The Gut‐Brain Axis in IBD: An Investigator’s Perspective

Three clinical observations in inflammatory bowel disease (IBD) prompt an examination of the role of gut‐brain interactions in the pathophysiology of IBD. The first is the recognition that anorexia is among several factors that lead to malnutrition in IBD patients. The second is the suspicion that stressful life events may precipitate exacerbations of IBD. The third is that IBD and irritable bowel syndrome (IBS) seem to be related. Recent work in animal models has provided insights into these clinical observations. Animal models of colitis exhibit a marked reduction in feeding during the acute phase of inflammation. Interestingly, thirst mechanisms are preserved and meal pattern analysis reveals that meal frequency is unchanged while meal size is reduced. These observations suggest that the anorexia does not reflect a general debility or malaise phenomenon. The anorexia is mediated in part by prostaglandins and interleukin‐10. In another set of experiments, the authors evaluated the effect of stress on colitis induced by trinitrobenzene (TNB) in rats. Mild restraint stress had no effect on the histology or activity of myeloperoxidase in rats that had not previously had colitis. In contrast, stress caused an acute exacerbation of colitis, reflected histologically and by myeloperoxidase activity, in rats with TNB colitis six weeks previously. These results provide new evidence in support of a causal relationship between stress and reactivation of intestinal inflammation. The apparent relationship between IBD and IBS has prompted speculation of a causal relationship between inflammation and gut ‘irritability’. Studies in animal models of colitis and jejunitis have shown that mucosal injury and inflammation are associated with neuromuscular dysfunction and abnormal motility.

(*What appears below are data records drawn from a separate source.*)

Lemma destroyed_caps c0 i y : cap_at s' c0 i y ↔ c0 ≠ c ∧ cap_at s c0 i y.
Proof using Hp Hl Hd Hinv Ht.
  split.
  - intros (w & t1 & tb1 & Hw & Hlw & Ht1 & Htb1 & Hy).
    destruct (proj1 (destroyed_live c0 w) (conj Hw Hlw)) as [Hne Hl0]. split; [done|].
    destruct (ci_forest _ Hinv c0 w) as (t2 & tb2 & K & HF); [apply Hl0..|].
    destruct (destroyed_forest c0 w t2 tb2 K Hne Hl0 HF) as (? & ? & _).
    assert (t1 = t2) as -> by congruence. assert (tb1 = tb2) as -> by congruence.
    destruct Hl0, HF as (? & ? & _). by exists w, t2, tb2.
  - intros [Hne (w & t1 & tb1 & Hw & Hlw & Ht1 & Htb1 & Hy)].
    destruct (proj2 (destroyed_live c0 w) (conj Hne (conj Hw Hlw))) as [? ?].
    destruct (ci_forest _ Hinv c0 w Hw Hlw) as (t2 & tb2 & K & HF).
    destruct (destroyed_forest c0 w t2 tb2 K Hne (conj Hw Hlw) HF) as (? & ? & _). destruct HF as (? & ? & _).
    assert (t1 = t2) as -> by congruence. assert (tb1 = tb2) as -> by congruence. by exists w, t2, tb2.
Qed.
End after.

Lemma cspace_destroy_inv a s c v : sys_inv a s → live_at s c v →
  ∃ a' s', cspace_destroy (Some c) a s = Some (a', s') ∧ sys_inv a' s' ∧
    s_cspace_free_count s' = s_cspace_free_count s + 1 ∧
    s_cspace_id_counter s' = s_cspace_id_counter s ∧
    (∀ i w, live_at s' i w ↔ i ≠ c ∧ live_at s i w) ∧
    (∀ c0 i y, cap_at s' c0 i y ↔ c0 ≠ c ∧ cap_at s c0 i y).
Proof.
  intros (Hp & Hinv & Hbl) Hl. pose proof Hl as [Hc Hlv].
  destruct (ci_forest _ Hinv c v Hc Hlv) as (t & tb & K & Ht & _).
  destruct (cspace_destroy_spec a s c v t Hp Hinv Hl Ht) as (s' & cs & E & Hd & Hcs & Hnd & Hu).
  exists (slab_free (capacity v / 64) t a), s'. split; [done|].
  pose proof (destroyed_live s s' c t v Hp Hl Hd) as Hlive. split; [|split_and!].
  - split; [by eapply destroyed_pool_inv|]. split; [by eapply destroyed_cap_inv|].
    intros i w t1 [Hne [Hw Hlw]]%Hlive Ht1. rewrite slab_free_live by (by apply (Hbl c v)).
    apply elem_of_difference. split; [by apply (Hbl i w)|].
    rewrite elem_of_singleton. intros ->. apply Hne. by eapply (ci_distinct _ Hinv i w c v).
  - apply Hd.
  - apply Hd.
  - done.
  - intros c0 i y. by eapply destroyed_caps.
Qed.
End destroy.

(** ** Failed creation *)

Section failed.
Context {A : Type} `{!SlabOps A, !SlabSpec A}.

(** A dead entry was wiped and an id was used up. *)
Record wiped_entry (s s' : kstate) (c : Z) : Prop := WipedEntry {
  we_dead : ∀ v, ¬ live_at s c v;
  we_range : 0 <= c < CONFIG_MAX_CSPACES;
  we_pool : s_cspace_pool s' = <[Z.to_nat c := cspace_zero]> (s_cspace_pool s);
  we_stack : s_cspace_free_stack s' = s_cspace_free_stack s;
  we_count : s_cspace_free_count s' = s_cspace_free_count s;
  we_counter : s_cspace_id_counter s' = s_cspace_id_counter s + 1 ∧ s_cspace_id_counter s' < 2 ^ 32;
  we_hash : s_cspace_hash s' = s_cspace_hash s;
  we_nodes : s_hash_nodes s' = s_hash_nodes s;
  we_tables : tables s' = tables s;
  we_dom : dom (lists s') = dom (lists s);
  we_lists : ∀ x, x ≠ CsChildren c → x ≠ CsNode c → lists s' !! x = lists s !! x
}.

Section keep.
Context s s' c (Hp : pool_inv s) (Hw : wiped_entry s s' c).

Lemma wiped_live i v : live_at s' i v ↔ live_at s i v.
Proof using Hp Hw.
  pose proof (we_range _ _ _ Hw). unfold live_at, get_cs. rewrite (we_pool _ _ _ Hw).
  destruct (decide (i = c)) as [->|Hne].
  - rewrite zlookup_insert_eq by (by rewrite (pi_pool _ Hp)). split; [by intros [[= <-] [? _]]|].
    intros Hv. by destruct (we_dead _ _ _ Hw v).
  - by rewrite zlookup_insert_ne by lia.
Qed.

Lemma wiped_pool_inv : pool_inv s'.
Proof using Hp Hw.
  pose proof Hw as [Hd Hr E1 E2 E3 E4 E5 E6 E7 E8 E9]. pose proof Hp as [P1 P2 P3 P4 P5 P6 P7 P8 P9 P10 P11 P12 P13 P14].
  split; rewrite ?E1, ?E2, ?E3, ?E5, ?E6, ?E8, ?length_insert; try done.
  - intros i. rewrite P7. by setoid_rewrite wiped_live.
  - intros i v Hv%wiped_live. specialize (P8 i v Hv). lia.
  - lia.
  - intros c1 v1 c2 v2 ?%wiped_live ?%wiped_live. by apply P10.
  - intros b Hb. setoid_rewrite wiped_live. by apply P11.
  - intros i v ?%wiped_live. by apply P12.
  - intros i v Hv%wiped_live. rewrite E9; [by apply (P14 i v)|discriminate|].
    intros [= ->]. by apply (Hd v).
Qed.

Neuromuscular dysfunction often persists after the mucosa has healed. More recent studies indicate that cells in the muscularis externa, which includes smooth muscle, are capable of cytokine and other inflammatory mediator production. Thus, one may speculate that the local production of mediators outlasts the mucosal injury and maintains a state of persistent dysfunction in the tissue. This may contribute to postinflammatory irritability in the gut. In summary, recent studies provide a tangible basis for further investigation of the inter‐relationships between behaviour and inflammation in the clinical expression of IBD.